Field of cabbage with farmhouse in the background
With a little help and some easy, confidence-building starter veggies, black thumbs can turn green. (Image by Jessie Keith)

So…you want to grow your own vegetables. You have all the right reasons—great taste, unparalleled freshness, and the satisfaction of eating the fruits of your labors. Still, something holds you back. Could it be fear of the dreaded “black thumb”?

Novice veggie growers can rest assured. Easy veggies turn black thumbs green. Start by choosing a few vegetable types and varieties, like the following, that are easy to love (and eat) and equally easy to grow. Some of the most popular vegetables are also perfect for beginners and can be grown successfully from seeds or nursery starter plants. With a few simple steps and a little TLC, the growing process will (practically) take care of itself.

Baby Salad Greens

Lactuca sativa (SALANOVA® GREEN MULTI-LEAF, SALANOVA® SERIES)
Baby greens are a great starter veggie. (Image by Jessie Keith)

These tender greens are a snap to grow and a cinch to harvest. Often sold in multi-variety mixes, like Johnny’s Selected Seeds’ “Premium Greens”, the seeds are tiny and can be sown directly over well-raked garden soil or in a wide, relatively shallow container. Follow package directions for seed distribution, surface sowing the seeds in spring after all danger of frost has passed. Plant in quality planting medium, like Fafard® Natural & Organic Potting Soil with RESiLIENCE®, and gently tamp down soil after sowing. Tiny seeds need gentle watering, so use a light-sprinkling watering can or gentle mist to keep the soil uniformly moist. In as little as a few weeks, when the greens are about five inches tall, you will be able to snip young leaves with scissors. Once washed, they will be ready to use in salads or on sandwiches. For a continuous harvest, sow batches of seeds at two-week intervals.

Cherry Tomatoes

Candyland Red Tomato (Currant)
The new ‘Candyland Red’ cherry tomato. (Image by AAS Winners)

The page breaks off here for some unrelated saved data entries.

(* ===== verification/Frontier.v ===== *)
(** * Context frontiers

    Model of [crates/domain/src/context_frontier.rs]: the immutable snapshots
    of a session's semantic transcript, their append-only derivation with
    structural sharing, and the comparisons that use the sharing. The
    persistent collections of the [rpds] crate are an interface; so is, for
    the other aggregates, the snapshot itself. *)

From S2P Require Import Prelude.

(** ** Identified values *)

Record ContextFrontier := mkFrontier {
  owning_session : SessionId;
  frontier_snapshot : ContextFrontierId;
}.

Record SemanticTranscriptEntryRef := from_source {
  source_session : SessionId;
  ref_entry : SemanticTranscriptEntryId;
}.

#[export] Instance ContextFrontier_eq_dec : EqDecision ContextFrontier.
Proof. solve_decision. Defined.
#[export] Instance SemanticTranscriptEntryRef_eq_dec : EqDecision SemanticTranscriptEntryRef.
Proof. solve_decision. Defined.
#[export] Instance SemanticTranscriptEntryRef_countable : Countable SemanticTranscriptEntryRef.
Proof.
  apply (inj_countable' (fun r => (source_session r, ref_entry r))
    (fun '(s, e) => from_source s e)). by intros [].
Defined.

(** The address of an [Arc<ContentToken>]: [Arc::ptr_eq] and the raw pointers
    of the validation cache compare addresses. A function that calls
    [Arc::new(ContentToken)] takes the address the allocator returns. *)
Definition ContentToken := positive.

(** ** The [rpds] collections

    [VectorSync], [RedBlackTreeSetSync] and [RedBlackTreeMapSync] at the types
    the module uses them, with their documented behaviour stated through the
    iteration of a vector and the lookups of a set and a map. *)

Class Rpds := {
  vector : Type -> Type;
  vector_new : forall A, vector A;
  vector_push_back : forall A, vector A -> A -> vector A;
  vector_len : forall A, vector A -> nat;
  vector_get : forall A, vector A -> nat -> option A;
  vector_iter : forall A, vector A -> list A;
  vector_eqb : forall A `{EqDecision A}, vector A -> vector A -> bool;
  entry_set : Type;
  entry_set_new : entry_set;
  entry_set_insert : SemanticTranscriptEntryRef -> entry_set -> entry_set;
  entry_set_contains : entry_set -> SemanticTranscriptEntryRef -> bool;
  lineage_map : Type;
  lineage_new : lineage_map;
  lineage_insert : ContextFrontierId -> ContentToken -> lineage_map -> lineage_map;
  lineage_get : lineage_map -> ContextFrontierId -> option ContentToken;
}.
Arguments vector_new {_} A.
Arguments vector_push_back {_ A} v a.
Arguments vector_len {_ A} v.
Arguments vector_get {_ A} v i.
Arguments vector_iter {_ A} v.
Arguments vector_eqb {_ A _} v w.

Class RpdsLaws `{Rpds} : Prop := {
  vector_iter_new A : vector_iter (vector_new A) = [];
  vector_iter_push_back {A} (v : vector A) a :
    vector_iter (vector_push_back v a) = vector_iter v ++ [a];
  vector_len_iter {A} (v : vector A) : vector_len v = length (vector_iter v);
  vector_get_iter {A} (v : vector A) i : vector_get v i = vector_iter v !! i;
  vector_eqb_iter {A} `{EqDecision A} (v w : vector A) :
    vector_eqb v w = bool_decide (vector_iter v = vector_iter w);
  entry_set_contains_new e : entry_set_contains entry_set_new e = false;
  entry_set_contains_insert s e x :
    entry_set_contains (entry_set_insert e s) x = bool_decide (e = x) || entry_set_contains s x;
  lineage_get_new i : lineage_get lineage_new i = None;
  lineage_get_insert m i t j :
    lineage_get (lineage_insert i t m) j = if decide (i = j) then Some t else lineage_get m j;
}.

(** [Extend] and [FromIterator] of a vector push the items in order. *)
Definition vector_extend `{Rpds} {A} (v : vector A) (l : list A) : vector A :=
  foldl vector_push_back v l.
Definition vector_collect `{Rpds} {A} (l : list A) : vector A := vector_extend (vector_new A) l.

(** ** Snapshots *)

Section frontier.
Context `{rpds : Rpds}.

Record FrontierContentNode := mkNode {
  node_ordered_entries : vector SemanticTranscriptEntryRef;
  node_appended_start : nat;
  node_token : ContentToken;
}.

Record FrontierContent := mkContent {
  content_ordered_entries : vector SemanticTranscriptEntryRef;
  membership : entry_set;
  lineage : lineage_map;
  content_token : ContentToken;
  validation_nodes : vector FrontierContentNode;
  immediate_prefix : option ContextFrontier;
  appended_entry_count : nat;
}.

Record ResolvedContextFrontierSnapshot := mkSnapshot {
  frontier : ContextFrontier;
  content : FrontierContent;
}.

Record ReconstitutionContent := mkReconstitutionContent {
  reconstitution_frontier : FrontierContent;
  content_first_duplicate : option SemanticTranscriptEntryRef;
}.

(** The [OnceLock] of materialised entries caches [ordered_entries] and is not
    observable. *)
Record ResolvedContextFrontierReconstitutionInput := mkInput {
  input_owning_session : SessionId;
  input_snapshot : ContextFrontierId;
  input_content : ReconstitutionContent;
}.

(** [fn first_duplicate]: the first entry that [seen.insert] refuses. *)
Fixpoint find_duplicate (seen : gset SemanticTranscriptEntryRef)
    (entries : list SemanticTranscriptEntryRef) : option SemanticTranscriptEntryRef :=
  match entries with
  | [] => None
  | entry :: entries =>
      if bool_decide (entry ∈ seen) then Some entry
      else find_duplicate ({[entry]} ∪ seen) entries
  end.

Definition first_duplicate (entries : list SemanticTranscriptEntryRef) :
    option SemanticTranscriptEntryRef := find_duplicate ∅ entries.

Definition from_distinct (token : ContentToken) (snapshot : ContextFrontierId)
    (ordered_entries : list SemanticTranscriptEntryRef) : FrontierContent :=
  let membership := foldl (fun s e => entry_set_insert e s) entry_set_new ordered_entries in
  let appended_entry_count := length ordered_entries in
  let ordered_entries := vector_collect ordered_entries in
  let node := mkNode ordered_entries 0 token in
  mkContent ordered_entries membership (lineage_insert snapshot token lineage_new) token
    (vector_push_back (vector_new _) node) None appended_entry_count.

(** The loop both reconstitution constructors run over the stored entries. *)
Definition track_duplicate (state : entry_set * option SemanticTranscriptEntryRef)
    (entry : SemanticTranscriptEntryRef) : entry_set * option SemanticTranscriptEntryRef :=
  let '(membership, first_duplicate) := state in
  if bool_decide (first_duplicate = None) && entry_set_contains membership entry
  then (membership, Some entry)
  else (entry_set_insert entry membership, first_duplicate).

Definition from_complete (token : ContentToken) (snapshot : ContextFrontierId)
    (ordered_entries : list SemanticTranscriptEntryRef) : ReconstitutionContent :=
  let '(membership, first_duplicate) :=
    foldl track_duplicate (entry_set_new, None) ordered_entries in
  let c := from_distinct token snapshot ordered_entries in
  mkReconstitutionContent
    (mkContent (content_ordered_entries c) membership (lineage c) (content_token c)
       (validation_nodes c) (immediate_prefix c) (appended_entry_count c))
    first_duplicate.

(** The content both [derive_appending] functions build. *)
Definition extend_content (token : ContentToken) (source : ContextFrontier)
    (c : FrontierContent) (membership : entry_set) (snapshot : ContextFrontierId)
    (appended_entries : list SemanticTranscriptEntryRef) : FrontierContent :=
  let appended_entry_count := length appended_entries in
  let ordered_entries := vector_extend (content_ordered_entries c) appended_entries in
  let node := mkNode ordered_entries (vector_len ordered_entries - appended_entry_count) token in
  mkContent ordered_entries membership (lineage_insert snapshot token (lineage c)) token
    (vector_push_back (validation_nodes c) node) (Some source) appended_entry_count.

Definition reconstitution_derive_appending (token : ContentToken) (c : ReconstitutionContent)
    (owning_session : SessionId) (source_snapshot snapshot : ContextFrontierId)
    (appended_entries : list SemanticTranscriptEntryRef) : ReconstitutionContent :=
  let '(membership, first_duplicate) :=
    foldl track_duplicate (membership (reconstitution_frontier c), content_first_duplicate c)
      appended_entries in
  mkReconstitutionContent
    (extend_content token (mkFrontier owning_session source_snapshot) (reconstitution_frontier c)
       membership snapshot appended_entries)
    first_duplicate.

Definition input_new (token : ContentToken) (owning_session : SessionId)
    (snapshot : ContextFrontierId) (ordered_entries : list SemanticTranscriptEntryRef) :
    ResolvedContextFrontierReconstitutionInput :=
  mkInput owning_session snapshot (from_complete token snapshot ordered_entries).

Definition input_derive_appending (token : ContentToken)
    (self : ResolvedContextFrontierReconstitutionInput) (snapshot : ContextFrontierId)
    (appended_entries : list SemanticTranscriptEntryRef) :
    ResolvedContextFrontierReconstitutionInput :=
  mkInput (input_owning_session self) snapshot
    (reconstitution_derive_appending token (input_content self) (input_owning_session self)
       (input_snapshot self) snapshot appended_entries).

Definition input_ordered_entries (self : ResolvedContextFrontierReconstitutionInput) :
    list SemanticTranscriptEntryRef :=
  vector_iter (content_ordered_entries (reconstitution_frontier (input_content self))).

Record ContextFrontierSnapshotConstructionError := mkConstructionError {
  rejected_owning_session : SessionId;
  rejected_snapshot : ContextFrontierId;
  rejected_ordered_entries : list SemanticTranscriptEntryRef;
  rejected_duplicate : SemanticTranscriptEntryRef;
}.

Definition try_from_candidate (token : ContentToken) (owning_session : SessionId)
    (snapshot : ContextFrontierId) (ordered_entries : list SemanticTranscriptEntryRef) :
    result ContextFrontierSnapshotConstructionError ResolvedContextFrontierSnapshot :=
  match first_duplicate ordered_entries with
  | Some duplicate => Err (mkConstructionError owning_session snapshot ordered_entries duplicate)
  | None => Ok (mkSnapshot (mkFrontier owning_session snapshot)
                  (from_distinct token snapshot ordered_entries))
  end.

Definition try_from_reconstitution_input (input : ResolvedContextFrontierReconstitutionInput) :
    result ContextFrontierSnapshotConstructionError ResolvedContextFrontierSnapshot :=
  match content_first_duplicate (input_content input) with
  | Some duplicate =>
      Err (mkConstructionError (input_owning_session input) (input_snapshot input)
             (input_ordered_entries input) duplicate)
  | None => Ok (mkSnapshot (mkFrontier (input_owning_session input) (input_snapshot input))
                  (reconstitution_frontier (input_content input)))
  end.

(** [ResolvedContextFrontierReconstitutionInput::reconstitute] *)
Definition input_reconstitute (input : ResolvedContextFrontierReconstitutionInput) :
    option ResolvedContextFrontierSnapshot :=
  match try_from_reconstitution_input input with Ok s => Some s | Err _ => None end.

(** ** Derivation *)

Inductive ContextFrontierSnapshotDerivationRejection :=
| ReusedSourceSnapshotIdentity
| DuplicateEntry (entry : SemanticTranscriptEntryRef).

Record ContextFrontierSnapshotDerivationError := mkDerivationError {
  rejected_next_snapshot : ContextFrontierId;
  rejected_appended_entries : list SemanticTranscriptEntryRef;
  derivation_rejection : ContextFrontierSnapshotDerivationRejection;
}.
Lemma frontier_derivation_exact_witness :
  exists l1 l2, [sample_ref 4; sample_ref 1] = l1 ++ sample_ref 1 :: l2 /\
    NoDup (ordered_entries sample_derived ++ l1) /\
    sample_ref 1 ∈ ordered_entries sample_derived ++ l1.
Proof.
  pose proof (frontier_derivation_exact sample_pool 3%positive sample_derived (from_uuid 12)
    [sample_ref 4; sample_ref 1] sample_live ltac:(left)) as H.
  rewrite sample_derive_rejected in H. exact (proj2 (proj2 (proj2 H))).
Defined.

Lemma frontier_validation_cache_exact_witness :
  validate_inputs (fun e => negb (bool_decide (e = sample_ref 3))) ∅
    [sample_input; sample_derived_input; sample_input]
  = [None; Some (sample_ref 3); None].
Proof.
  rewrite (frontier_validation_cache_exact sample_pool _ _ sample_live).
  - vm_compute. reflexivity.
  - unfold sample_pool. set_solver.
Defined.
Lemma issuance_claimed_once_witness :
  List.filter (is_claim_of 1%positive)
    (fst (run_accesses {[ 1%positive := RUNNER_ISSUANCE_AVAILABLE ]} sample_schedule))
    = take 1 (List.filter (is_claim_of 1%positive) sample_schedule) /\
  List.filter (touches 1%positive)
    (fst (run_accesses {[ 1%positive := RUNNER_ISSUANCE_AVAILABLE ]} sample_schedule))
    `prefix_of` [Claim 1%positive; Retire 1%positive].
Proof.
  exact (issuance_claimed_once {[ 1%positive := RUNNER_ISSUANCE_AVAILABLE ]} 1%positive sample_schedule eq_refl).
Defined.
Definition replace_claimed_attempt (store : IssuanceStore) (self : ToolBatch)
    (claimed_attempt replacement_attempt : ToolAttemptId) :
    execution_result PreparedClaimedToolAttemptReplacement * IssuanceStore :=
  match batch_phase self with
  | BatchExecuting turn_attempt =>
      if attempt_identity_used self replacement_attempt then (Err AttemptIdentityReuse, store) else
      match
        '(request, current) ← ok_or (find_in_flight self claimed_attempt) AttemptMissing;
        request_record ← ok_or (find_request (batch_requests self) request) AttemptMissing;
        approval ← ok_or (batch_approvals self !! request) ApprovalMismatch;
        approved ← map_err (fun _ => ApprovalMismatch) (try_from_resolution request_record approval);
        Ok (request, current, approved)
      with
      | Err failure => (Err failure, store)
      | Ok (request, current, approved) =>
          let retired :=
            match classify_crash_loss current with
            | CrashKnownFailed retired | CrashAmbiguous retired => retired
            end in
          let '(replacement_runner_issuance, store) := new_cell store RUNNER_ISSUANCE_AVAILABLE in
          match authorize_with_runner_issuance
                  (prepare_attempt approved replacement_attempt turn_attempt
                     (tool_attempt_effect_class current)) replacement_runner_issuance with
          | Err _ => (Err AttemptStageMismatch, store)
          | Ok authorized =>
              (Ok (mkReplacement
                     (mkBatch (batch_session self) (batch_turn self) (batch_producing_call self)
                        (batch_yielded self) (batch_requests self) (batch_approvals self)
                        (<[request := CurrentAttempt (authorized_attempt authorized)]>
                           (batch_attempts self))
                        ({[ended_tool_id retired]} ∪ batch_retired self)
                        (<[replacement_attempt := replacement_runner_issuance]> (batch_issuance self))
                        (batch_phase self))
                     retired approved authorized),
               store)
          end
      end
  | BatchAwaitingApproval _ | BatchAwaitingRecovery _ | BatchAwaitingChild _ _ _ =>
      (Err NotExecuting, store)
  end.
(** ** Retired and authorized identities *)

Lemma collect_retired_Ok ids l s :
  try_fold (collect_retired ids) l ∅ = Ok s <->
  (NoDup l /\ forall x, x ∈ l -> x ∉ ids) /\ s = list_to_set l.
Proof.
  change ∅ with (list_to_set (C := gset ToolAttemptId) []).
  rewrite (try_fold_checked _ _ (fun l1 x => x ∉ (id <$> l1) /\ x ∉ ids)).
  - by rewrite checked_and, (checked_fresh id), (checked_all (fun x => x ∉ ids)), list_fmap_id.
  - intros l1 x s' _. unfold collect_retired. rewrite bool_decide_in_set, insert_into_set, list_fmap_id.
    repeat case_bool_decide; simpl; naive_solver.
Qed.

Lemma collect_authorized_Ok ids retired l s :
  try_fold (collect_authorized ids retired) l ∅ = Ok s <->
  (NoDup l /\ forall x, x ∈ l -> x ∈ ids \/ x ∈ retired) /\ s = list_to_set l.
Proof.
  change ∅ with (list_to_set (C := gset ToolAttemptId) []).
  rewrite (try_fold_checked _ _ (fun l1 x => x ∉ (id <$> l1) /\ (x ∈ ids \/ x ∈ retired))).
  - by rewrite checked_and, (checked_fresh id), (checked_all (fun x => x ∈ ids \/ x ∈ retired)),
      list_fmap_id.
  - intros l1 x s' _. unfold collect_authorized.
    rewrite bool_decide_in_set, insert_into_set, list_fmap_id.
    repeat case_bool_decide; simpl; naive_solver.
Qed.

(** ** Serial execution *)

Definition finished_before (phase : ToolBatchPhaseReconstitutionInput) (request : ToolRequest)
    (attempt : ReconstitutedToolAttempt) : Prop :=
  is_current attempt = false /\ blocks_later phase (request_id request) attempt = false.

(** Attempts belong to approved requests, and every approved request before an
    attempted one was attempted and lets later work proceed. *)
Definition serial (phase : ToolBatchPhaseReconstitutionInput) (requests : list ToolRequest)
    (approvals : gmap ToolRequestId ToolApprovalResolution)
    (attempts : gmap ToolRequestId ReconstitutedToolAttempt) : Prop :=
  forall j later attempt, requests !! j = Some later -> attempts !! request_id later = Some attempt ->
    decided_approve approvals (request_id later) = true /\
    forall i request, i < j -> requests !! i = Some request ->
      decided_approve approvals (request_id request) = true ->
      exists prior, attempts !! request_id request = Some prior /\ finished_before phase request prior.

Definition missing_at (approvals : gmap ToolRequestId ToolApprovalResolution)
    (attempts : gmap ToolRequestId ReconstitutedToolAttempt) (request : ToolRequest) : bool :=
  decided_approve approvals (request_id request)
  && bool_decide (attempts !! request_id request = None).

Definition attempt_at (attempts : gmap ToolRequestId ReconstitutedToolAttempt)
    (test : ToolRequestId -> ReconstitutedToolAttempt -> bool) (request : ToolRequest) : bool :=
  match attempts !! request_id request with Some a => test (request_id request) a | None => false end.

Definition order_state (phase : ToolBatchPhaseReconstitutionInput)
    (approvals : gmap ToolRequestId ToolApprovalResolution)
    (attempts : gmap ToolRequestId ReconstitutedToolAttempt) (l : list ToolRequest) : OrderState :=
  mkOrder (existsb (missing_at approvals attempts) l)
    (existsb (attempt_at attempts (blocks_later phase)) l)
    (existsb (attempt_at attempts (fun _ a => is_current a)) l).

Definition order_ok (phase : ToolBatchPhaseReconstitutionInput)
    (approvals : gmap ToolRequestId ToolApprovalResolution)
    (attempts : gmap ToolRequestId ReconstitutedToolAttempt) (l1 : list ToolRequest)
    (request : ToolRequest) : Prop :=
  is_Some (attempts !! request_id request) ->
  decided_approve approvals (request_id request) = true /\
  order_state phase approvals attempts l1 = mkOrder false false false.

Lemma order_state_snoc phase approvals attempts l request :
  order_state phase approvals attempts (l ++ [request]) =
    let st := order_state phase approvals attempts l in
    mkOrder (missing_approved_attempt st || missing_at approvals attempts request)
      (terminal_blocker_seen st || attempt_at attempts (blocks_later phase) request)
      (live_attempt_seen st || attempt_at attempts (fun _ a => is_current a) request).
Proof. unfold order_state. rewrite !existsb_app. simpl. by rewrite !orb_false_r. Qed.

Lemma check_order_step phase approvals attempts l1 request s :
  check_order phase approvals attempts (order_state phase approvals attempts l1) request = Ok s <->
  order_ok phase approvals attempts l1 request /\
  s = order_state phase approvals attempts (l1 ++ [request]).
Proof.
  unfold check_order, order_ok. fold (decided_approve approvals (request_id request)).
  rewrite order_state_snoc. generalize (order_state phase approvals attempts l1); intros [m b c].
  unfold missing_at, attempt_at. cbn [missing_approved_attempt terminal_blocker_seen live_attempt_seen].
  destruct (decided_approve approvals (request_id request)), (attempts !! request_id request) as [a|];
    simpl; rewrite ?orb_true_r, ?orb_false_r; try naive_solver.
  destruct m, b, c; simpl; naive_solver.
Qed.

Lemma order_state_clear phase approvals attempts l :
  order_state phase approvals attempts l = mkOrder false false false <->
  forall request, request ∈ l -> decided_approve approvals (request_id request) = true \/
      is_Some (attempts !! request_id request) ->
    exists prior, attempts !! request_id request = Some prior /\ finished_before phase request prior.
Proof.
  unfold order_state. split.
  - intros [= Hm Hb Hc] r Hr Hd. rewrite existsb_false in Hm, Hb, Hc.
    specialize (Hm r Hr). specialize (Hb r Hr). specialize (Hc r Hr).
    unfold missing_at, attempt_at in Hm, Hb, Hc.
    destruct (attempts !! request_id r) as [a|]; [by exists a|].
    destruct Hd as [Hd|[? [=]]]. by rewrite Hd in Hm.
  - intros Hl. f_equal; apply existsb_false; intros r Hr; specialize (Hl r Hr).
    + unfold missing_at. destruct (decided_approve _ _) eqn:Hd; [|done].
      destruct Hl as (a & -> & _); [by left|done].
    + unfold attempt_at. destruct (attempts !! request_id r) as [a|]; [|done].
      destruct Hl as (b & [= ->] & _ & Hb); [by right|done].
    + unfold attempt_at. destruct (attempts !! request_id r) as [a|]; [|done].
      destruct Hl as (b & [= ->] & Hb & _); [by right|done].
Qed.

Lemma check_order_Ok phase requests approvals attempts s :
  try_fold (check_order phase approvals attempts) requests (mkOrder false false false) = Ok s <->
  serial phase requests approvals attempts /\ s = order_state phase approvals attempts requests.
Proof.
  change (mkOrder false false false) with (order_state phase approvals attempts []).
  rewrite (try_fold_checked _ _ _ _ _ (fun l1 x s' _ =>
    check_order_step phase approvals attempts l1 x s')).
  enough (checked (order_ok phase approvals attempts) requests <->
    serial phase requests approvals attempts) as -> by done.
  unfold order_ok, serial. split.
  - intros Hc j later a Hj Ha.
    destruct (Hc (take j requests) later (drop (S j) requests)) as [Hd Hall];
      [by rewrite take_drop_middle|by eexists|].
    rewrite order_state_clear in Hall. split; [done|]. intros i r Hij Hi Hr. apply Hall; [|by left].
    apply list_elem_of_lookup. exists i. by rewrite lookup_take_lt.
  - intros Hs l1 later l2 -> [a Ha].
    destruct (Hs (length l1) later a) as [Hd Hall]; [by apply list_lookup_middle|done|].
    split; [done|]. apply order_state_clear. intros r (i & Hi)%list_elem_of_lookup Hr.
    assert ((l1 ++ later :: l2) !! i = Some r) as Hi' by by apply lookup_app_l_Some.
    apply Hall with i; [by apply lookup_lt_Some in Hi|done|].
    destruct Hr as [Hr|[b Hb]]; [done|]. by apply (Hs i r b).
Qed.

(** ** Tenure of the executing phase *)

Section tenure.
Context (predecessors : list TurnAttemptId) (turn_attempt : TurnAttemptId)
  (attempts : gmap ToolRequestId ReconstitutedToolAttempt).

Abbreviation fact_issuer := (fun a => fact_issuing (attempt_facts a)).

Definition issued_here : ToolRequest -> bool :=
  attempt_at attempts (fun _ a => bool_decide (fact_issuer a = turn_attempt)).

Fixpoint before_tenure (l : list ToolRequest) : list ToolRequest :=
  match l with [] => [] | r :: l => if issued_here r then [] else r :: before_tenure l end.

Definition retained_at (request : ToolRequest) : option TurnAttemptId :=
  a ← attempts !! request_id request;
  if negb (is_current a) && bool_decide (fact_issuer a ∈ predecessors)
  then Some (fact_issuer a) else None.

Definition tenure_state (l : list ToolRequest) : bool * gset TurnAttemptId :=
  (existsb issued_here l, list_to_set (omap retained_at (before_tenure l))).

Lemma before_tenure_snoc l r :
  before_tenure (l ++ [r]) =
    if existsb issued_here l then before_tenure l
    else if issued_here r then before_tenure l else before_tenure l ++ [r].
Proof.
  induction l as [|x l IH]; simpl; [by destruct (issued_here r)|].
  destruct (issued_here x); simpl; [done|]. rewrite IH. by destruct (existsb _ l), (issued_here r).
Qed.

Definition tenure_ok (requests : list ToolRequest) (child_wait : option nat) (l1 : list ToolRequest)
    (request : ToolRequest) : Prop :=
  forall a, attempts !! request_id request = Some a -> fact_issuer a <> turn_attempt ->
    is_current a = false /\
    (fact_issuer a ∈ predecessors /\ existsb issued_here l1 = false \/
     exists wait, child_wait = Some wait /\ forall p,
       position (fun c => bool_decide (request_id c = request_id request)) requests = Some p ->
       p <= wait).

Lemma check_tenure_step requests child_wait l1 request s :
  check_tenure predecessors turn_attempt attempts requests child_wait (tenure_state l1) request = Ok s <->
  tenure_ok requests child_wait l1 request /\ s = tenure_state (l1 ++ [request]).
Proof.
  unfold check_tenure, tenure_ok, tenure_state. rewrite existsb_app, before_tenure_snoc. simpl.
  rewrite orb_false_r. destruct (attempts !! request_id request) as [a|] eqn:Ha.
  - assert (issued_here request = bool_decide (fact_issuer a = turn_attempt)) as Hi
      by by unfold issued_here, attempt_at; rewrite Ha.
    assert (retained_at request = if negb (is_current a) && bool_decide (fact_issuer a ∈ predecessors)
      then Some (fact_issuer a) else None) as Hr by by unfold retained_at; rewrite Ha.
    rewrite Hi. unfold is_current in *.
    destruct (decide (fact_issuer a = turn_attempt)) as [Ht|Ht];
      [rewrite (bool_decide_eq_true_2 _ Ht)|rewrite (bool_decide_eq_false_2 _ Ht)]; simpl.
    + rewrite !andb_false_r, orb_true_r. simpl.
      replace (match child_wait with Some _ => _ | None => false end) with false
        by by destruct child_wait; [destruct (position _ _)|]; rewrite ?andb_false_r.
      destruct (existsb issued_here l1); split; [intros [= <-]; split; [|done]|by intros [_ ->]|
        intros [= <-]; split; [|done]|by intros [_ ->]]; by intros b [= <-].
    + rewrite !andb_true_r, !orb_false_r.
      assert (forall Q : ReconstitutedToolAttempt -> Prop,
        (forall b, Some a = Some b -> fact_issuer b <> turn_attempt -> Q b) <-> Q a) as ->
        by (intros Q; split; [auto|by intros HQ b [= <-] _]).
      destruct (fact_live (attempt_facts a)) eqn:Hl; simpl.
      { rewrite !andb_false_r. simpl. naive_solver. }
      rewrite andb_true_r. destruct (existsb issued_here l1) eqn:He; simpl.
      * rewrite andb_false_r. simpl. destruct child_wait as [w|]; simpl; [|naive_solver].
        destruct (position _ requests) as [p|]; [|naive_solver].
        destruct (Nat.ltb_spec w p); simpl; [|naive_solver].
        split; [done|]. intros [[_ [[_ ?]|(? & [= <-] & Hp)]] _]; [done|].
        specialize (Hp p eq_refl). lia.
      * rewrite andb_true_r, omap_app, list_to_set_app_L. simpl. rewrite Hr. simpl.
        destruct (bool_decide (fact_issuer a ∈ predecessors)) eqn:Hb; simpl.
        -- rewrite (right_id_L ∅ (∪)), (comm_L (∪)). apply bool_decide_eq_true in Hb. naive_solver.
        -- rewrite !(right_id_L ∅ (∪)). apply bool_decide_eq_false in Hb.
           destruct child_wait as [w|]; simpl; [|naive_solver].
           destruct (position _ requests) as [p|]; [|naive_solver].
           destruct (Nat.ltb_spec w p); simpl; [|naive_solver].
           split; [done|]. intros [[_ [[? _]|(? & [= <-] & Hp)]] _]; [done|].
           specialize (Hp p eq_refl). lia.
  - assert (issued_here request = false) as -> by by unfold issued_here, attempt_at; rewrite Ha.
    assert (retained_at request = None) as Hr by by unfold retained_at; rewrite Ha.
    rewrite orb_false_r. destruct (existsb issued_here l1); [naive_solver|].
    rewrite omap_app. simpl. rewrite Hr. simpl. rewrite app_nil_r. naive_solver.
Qed.
End tenure.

These miniature tomatoes grow equally well in-ground or in containers and generally bear lots of tasty fruit. Choose a spot that receives six to eight hours of direct sunlight per day. If you are using a container, find one that is at least twelve inches in diameter and twelve inches deep, with bottom drainage holes. Make your gardening life as easy as possible by filling the container with a moisture-retentive, self-feeding potting mix like Fafard® Ultra Container Mix with extended feed and RESiLIENCE®.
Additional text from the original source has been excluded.